Today marks the day at which our adventure took us from Inverness to Oban (Scotland), a ride that consisted of a series of bus rides which will not soon be forgotten. The scenery was amazing. Something that I have really enjoyed about the country of England and Scotland is that they constantly remind me of certain places in the states. While taking a tour of Loch Ness I was reminded of visiting the Pacific Northwest but during the ride I was constantly reminded of the Rocky Mountains from the snow-capped mountains of the Western Highlands. Once we arrived I was quickly astonished at the scenery of where we are staying. Our hostile is placed at the perfect position on the Oban Bay with a view that could only have been from a magazine, much different from the corn fields of Iowa.
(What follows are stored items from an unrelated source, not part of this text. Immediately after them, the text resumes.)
Definition wadb_validate_row (s : wadb_schema) (p : list Z) (resolve : option symbol_decode_fn)
    : result unit :=
  nullable ← validate_fields s (fields s) 0 p resolve 0;
  if negb (nullable `mod` 8 =? 0) &&
     negb (Z.land (rd p (8 + null_bytes s - 1)) (u8 (Z.shiftl 255 (nullable `mod` 8))) =? 0)
  then Err WADB_CORRUPT
  else
    match last (fields s) with
    | None => Ok () (* a schema has at least the time stamp *)
    | Some f =>
        let end_ := u32 (f_offset f + f_width f) in
        if negb (zeroes p end_ (row_width s - end_)) then Err WADB_CORRUPT else Ok ()
    end.

(** ** The bytes of one field *)

Lemma get_le_spec n i p o u :
  bytes p → 0 ≤ i → 0 ≤ o → o + i + Z.of_nat n ≤ zlen p → 0 ≤ u < 2 ^ (i * 8) →
  get_le n i p o u = u + 2 ^ (i * 8) * le_combine (sub p (o + i) (Z.of_nat n)).
Proof.
  intros Hp. revert i u. induction n as [|n IH]; intros i u Hi Ho Hl Hu; cbn [get_le].
  { change (Z.of_nat 0) with 0. rewrite sub_nil. cbn [le_combine]. lia. }
  rewrite lor_shiftl by lia. pose proof (bytes_rd p (o + i) Hp) as Hb. unfold is_u8 in Hb.
  assert (H8 : 2 ^ ((i + 1) * 8) = 2 ^ (i * 8) * 256)
    by (replace ((i + 1) * 8) with (i * 8 + 8) by lia; by rewrite Z.pow_add_r by lia).
  rewrite IH, H8 by (rewrite ?H8; nia).
  replace (Z.of_nat (S n)) with (1 + Z.of_nat n) by lia.
  rewrite (sub_app p (o + i) 1), sub_1 by lia. cbn [app le_combine].
  rewrite Z.add_assoc. ring.
Qed.
Lemma get_le_0 w p o :
  bytes p → 0 ≤ o → 0 ≤ w → o + w ≤ zlen p → get_le (Z.to_nat w) 0 p o 0 = le_combine (sub p o w).
Proof. intros. rewrite get_le_spec by (lia || done). rewrite Z2Nat.id, Z.add_0_r by lia. lia. Qed.

Lemma sign_bit k u : 0 ≤ k → 0 ≤ u < 2 ^ (k + 1) → (Z.land u (Z.shiftl 1 k) =? 0) = (u <? 2 ^ k).
Proof.
  intros Hk Hu. rewrite Z.pow_add_r in Hu by lia. change (2 ^ 1) with 2 in Hu.
  assert (Hone : ∀ x b, 0 ≤ x < 2 ^ k → Z.land (x + Z.b2z b * 2 ^ k) (Z.shiftl 1 k) = Z.b2z b * 2 ^ k).
  { intros x b Hx. rewrite <-lor_shiftl by done. apply Z.bits_inj'. intros n Hn.
    rewrite Z.land_spec, Z.lor_spec, !Z.shiftl_spec, <-Z.shiftl_mul_pow2, Z.shiftl_spec by done.
    destruct (decide (n = k)) as [->|].
    - rewrite Z.sub_diag. rewrite <-(Z.mod_small x (2 ^ k)), Z.testbit_mod_pow2 by done.
      rewrite Z.ltb_irrefl. by destruct b.
    - destruct (decide (n < k)); [rewrite !(Z.testbit_neg_r _ (n - k)) by lia; apply andb_false_r|].
      assert (∀ c : bool, Z.testbit (Z.b2z c) (n - k) = false) as Hc.
      { intros c. rewrite Z.bits_above_log2; [done|destruct c; cbn; lia|destruct c; cbn; lia]. }
      rewrite (Hc true : Z.testbit 1 (n - k) = false), (Hc b). apply andb_false_r. }
  destruct (Z.ltb_spec u (2 ^ k)).
  - specialize (Hone u false ltac:(lia)). cbn [Z.b2z] in Hone. rewrite Z.mul_0_l, Z.add_0_r in Hone.
    by rewrite Hone.
  - specialize (Hone (u - 2 ^ k) true ltac:(lia)). cbn [Z.b2z] in Hone.
    replace (u - 2 ^ k + 1 * 2 ^ k) with u in Hone by lia. rewrite Hone.
    destruct (Z.eqb_spec (1 * 2 ^ k) 0); [lia|done].
Qed.

(** The two's-complement reading of [bits] bits, as [wadb_decode_value] computes it. *)
Definition sign_extend (bits u : Z) : Z :=
  if negb (Z.land u (Z.shiftl 1 (bits - 1)) =? 0) then -1 - ((Z.shiftl 1 bits - 1) - u) else u.
Lemma sign_extend_eq bits u : 1 ≤ bits → 0 ≤ u < 2 ^ bits →
  sign_extend bits u = if u <? 2 ^ (bits - 1) then u else u - 2 ^ bits.
Proof.
  intros. unfold sign_extend. rewrite sign_bit by (rewrite ?Z.sub_add; lia).
  rewrite Z.shiftl_mul_pow2 by lia. destruct (u <? _); cbn [negb]; lia.
Qed.
Lemma pow_split bits : 1 ≤ bits → 2 ^ bits = 2 * 2 ^ (bits - 1).
Proof. intros. rewrite <-Z.pow_succ_r by lia. f_equal. lia. Qed.
Lemma sign_extend_mod bits z : 1 ≤ bits → - 2 ^ (bits - 1) ≤ z < 2 ^ (bits - 1) →
  sign_extend bits (z `mod` 2 ^ bits) = z.
Proof.
  intros Hb Hz. rewrite sign_extend_eq by (try apply Z.mod_pos_bound; lia).
  rewrite (pow_split bits) in * by done.
  destruct (decide (0 ≤ z)).
  - rewrite Z.mod_small by lia. destruct (Z.ltb_spec z (2 ^ (bits - 1))); lia.
  - replace (z `mod` (2 * 2 ^ (bits - 1))) with (z + 2 * 2 ^ (bits - 1)).
    + destruct (Z.ltb_spec (z + 2 * 2 ^ (bits - 1)) (2 ^ (bits - 1))); lia.
    + apply (Z.mod_unique_pos _ _ (-1)); lia.
Qed.
Lemma sign_extend_inj bits u u' : 1 ≤ bits → 0 ≤ u < 2 ^ bits → 0 ≤ u' < 2 ^ bits →
  sign_extend bits u = sign_extend bits u' → u = u'.
Proof.
  intros ???. rewrite !sign_extend_eq by done.
  destruct (Z.ltb_spec u (2 ^ (bits - 1))), (Z.ltb_spec u' (2 ^ (bits - 1))); lia.
Qed.

(** The contract of include/wadb.h on the union member of a value. *)
Definition signed_type (t : wadb_type) : bool :=
  match t with WADB_I8 | WADB_I16 | WADB_I32 | WADB_I64 | WADB_TIMESTAMP_US => true | _ => false end.
Definition unsigned_type (t : wadb_type) : bool :=
  match t with WADB_U8 | WADB_U16 | WADB_U32 | WADB_U64 | WADB_BOOL => true | _ => false end.
Definition float_type (t : wadb_type) : bool :=
  match t with WADB_F32 | WADB_F64 => true | _ => false end.
Definition bytes_type (t : wadb_type) : bool :=
  match t with WADB_UUID | WADB_BYTES | WADB_TEXT | WADB_SYMBOL32 => true | _ => false end.
Definition value_for (f : wadb_field) (v : wadb_value) : Prop :=
  match v with
  | VNull => True
  | VI64 z => signed_type (f_type f) = true ∧ is_i64 z
  | VU64 z => unsigned_type (f_type f) = true ∧ is_u64 z
  | VF64 b => float_type (f_type f) = true ∧ is_u64 b
  | VBytes bs => bytes_type (f_type f) = true ∧ bytes bs
  end.

(** What a field stores of a value: 32-bit floats round it, everything else keeps it. *)
Definition stored (f : wadb_field) (v : wadb_value) : wadb_value :=
  match f_type f, v with
  | WADB_F32, VF64 b => VF64 (f32_to_f64 (f64_to_f32 b))
  | _, _ => v
  end.

Definition field_wf (f : wadb_field) : Prop :=
  known_type (f_type f) = true ∧
  (if sized_type (f_type f) then 0 < f_size f ≤ WADB_MAX_ROW_BYTES else f_size f = 0) ∧
  f_width f = type_width (f_type f) (f_size f).
Lemma field_wf_valid f :
  valid_def (def_of f) → f_width f = type_width (f_type f) (f_size f) → field_wf f.
Proof. by intros (_&_&?&?) ?. Qed.
Lemma field_wf_width f : field_wf f → 0 < f_width f ≤ WADB_MAX_ROW_BYTES + 4.
Proof. intros (?&?&->). by apply type_width_pos. Qed.
Lemma time_field_wf : field_wf time_field.
Proof. done. Qed.

(** The bytes [b] of a field that is not null hold [v], the padding included. *)
Definition field_holds (f : wadb_field) (i : Z) (b : list Z) (resolve : option symbol_decode_fn)
    (v : wadb_value) : Prop :=
  zlen b = f_width f ∧ bytes b ∧ v ≠ VNull ∧ decode_payload f i b 0 resolve = Ok v ∧
  sub b (padding_start f v) (f_width f - padding_start f v) = zrep (f_width f - padding_start f v) 0.

Definition padded (f : wadb_field) (bs : list Z) : list Z := bs ++ zrep (f_width f - zlen bs) 0.

Lemma bytes_0 n : bytes (zrep n 0).
Proof. apply bytes_zrep. unfold is_u8. lia. Qed.
#[export] Hint Resolve bytes_0 : wadb.
Lemma padded_full f bs : zlen bs = f_width f → padded f bs = bs.
Proof. intros H. unfold padded. rewrite H, Z.sub_diag. apply app_nil_r. Qed.

(** A field whose bytes are all significant. *)
Lemma field_holds_full f i bs resolve v :
  zlen bs = f_width f → bytes bs → f_type f ≠ WADB_TEXT → v ≠ VNull →
  decode_payload f i bs 0 resolve = Ok v → field_holds f i (padded f bs) resolve v.
Proof.
  intros Hl Hb Ht Hn Hd. rewrite padded_full by done. split_and!; try done.
  unfold padding_start. destruct v; [done|..]; rewrite bool_decide_eq_false_2 by done;
    rewrite Z.sub_diag; done.
Qed.

Lemma put_scalar_spec f p o u : 0 ≤ o → put_scalar f p o u = put p o (le_split (Z.to_nat (f_width f)) u).
Proof. intros. unfold put_scalar. rewrite put_le_spec, Z.add_0_r by lia. done. Qed.
Lemma get_le_split n u : get_le n 0 (le_split n u) 0 0 = u `mod` 256 ^ Z.of_nat n.
Proof.
  rewrite <-(Nat2Z.id n) at 1. rewrite get_le_0 by (auto with wadb || len).
  rewrite sub_all by len. apply le_combine_split.
Qed.

(** A signed integer inside the range test of a [w]-byte field survives the field. *)
Lemma signed_word w z : 1 ≤ w < 8 →
  (w * 8 <? 64) && ((z <? - Z.shiftl 1 (w * 8 - 1)) || (z >=? Z.shiftl 1 (w * 8 - 1))) = false →
  sign_extend (w * 8) (u64 z `mod` 256 ^ w) = z.
Proof.
  intros Hw. destruct (Z.ltb_spec (w * 8) 64); [|lia]. cbn [andb].
  rewrite Z.geb_leb, orb_false_iff, Z.ltb_ge, Z.leb_gt, Z.shiftl_mul_pow2, Z.mul_1_l by lia. intros ?.
  change 256 with (2 ^ 8). rewrite <-Z.pow_mul_r, (Z.mul_comm 8) by lia.
  unfold u64. change 18446744073709551616 with (2 ^ 64). rewrite Z.mod_mod_divide.
  - apply sign_extend_mod; lia.
  - exists (2 ^ (64 - w * 8)). rewrite <-Z.pow_add_r by lia. f_equal. lia.
Qed.
(** An unsigned integer inside the range test of a [w]-byte field does not wrap. *)
Lemma unsigned_word w u : 1 ≤ w ≤ 8 → is_u64 u → (w <? 8) && (u >=? Z.shiftl 1 (w * 8)) = false →
  u `mod` 256 ^ w = u.
Proof.
  intros Hw Hu. rewrite Z.shiftl_mul_pow2, Z.mul_1_l, Z.geb_leb, andb_false_iff, Z.ltb_ge, Z.leb_gt by lia.
  change 256 with (2 ^ 8). rewrite <-Z.pow_mul_r, (Z.mul_comm 8) by lia. intros Hr.
  apply Z.mod_small. split; [mlia|]. destruct Hr as [Hr|Hr]; [|done].
  replace w with 8 by lia. mlia.
Qed.

Section encode_field.
Context {S : Type} `{!SymbolTable S} {inv : S → Prop} `{!SymbolLaws S inv}.
Context (f : wadb_field) (i : Z) (Hwf : field_wf f).

(** A scalar field whose little-endian image [u] decodes to [v]. *)
Lemma encode_scalar p o u v resolve :
  0 ≤ o → 0 ≤ f_width f → f_type f ≠ WADB_TEXT → v ≠ VNull →
  decode_payload f i (le_split (Z.to_nat (f_width f)) u) 0 resolve = Ok v →
  ∃ bs, put_scalar f p o u = put p o bs ∧ bytes bs ∧ zlen bs ≤ f_width f ∧
    field_holds f i (padded f bs) resolve v.
Proof using.
  intros. exists (le_split (Z.to_nat (f_width f)) u).
  assert (zlen (le_split (Z.to_nat (f_width f)) u) = f_width f) by len.
  split_and!; [by apply put_scalar_spec|auto with wadb|lia|].
  apply field_holds_full; auto with wadb.
Qed.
We took the time to scout out the best seafood in the town, something that was a find, but before we were going to have supper we had a tour of the world famous Oban Distillery. The tour was my favorite part of the day because it was historical, fun, and also a great opportunity for me to relate my previous education from other classes. The Oban Distillery was the first building to appear in the area besides a couple local fisherman so in a way, the distillery started the town. After a brief history of the distillery, the class was given a tour of how the scotch was made. This part was where I was able to link my other classes to this course. The first thing we learned in the process was how the barley is malted which gives the Oban scotch is smoky hint. The Oban scotch is proud of this balance of four flavors hidden within: smoky, sea salt, orange, and a bit of honey. After the malting process the barley is heated in water to dissolve the sugars from the barley to make the wort. This process was very similar to the experiment I performed earlier this year in Microbiology when we brewed our beer.
After the wort was made, it was distilled to produce a more pure alcohol. The alcohol content from the original fermentation went from about 9% to about 25% after the first distillation. The Oban Distillery uses the concept of the head, heart, and tail with their distillations. Just like a fish, the fillet of a fish is the only thing taken and the head and tail are not used so the first and last bit of the first distillation we not used for the batch, instead they are reused for the next batches to come. The process of distillation was very similar to simple and fractional distillations which I performed in Organic Chemistry so in theory I could be able to make the scotch until this point;) We were then allowed to test a 14 year aged scotch being able to experience the four important flavors of the Oban scotch. There was much more that I learned from the tour and I also had the opportunity to get a fresh seafood supper after form the local market. So it’s safe to say that today was a success and I was able to learn some tasting skills which I might have to wait a bit to practice back in the states.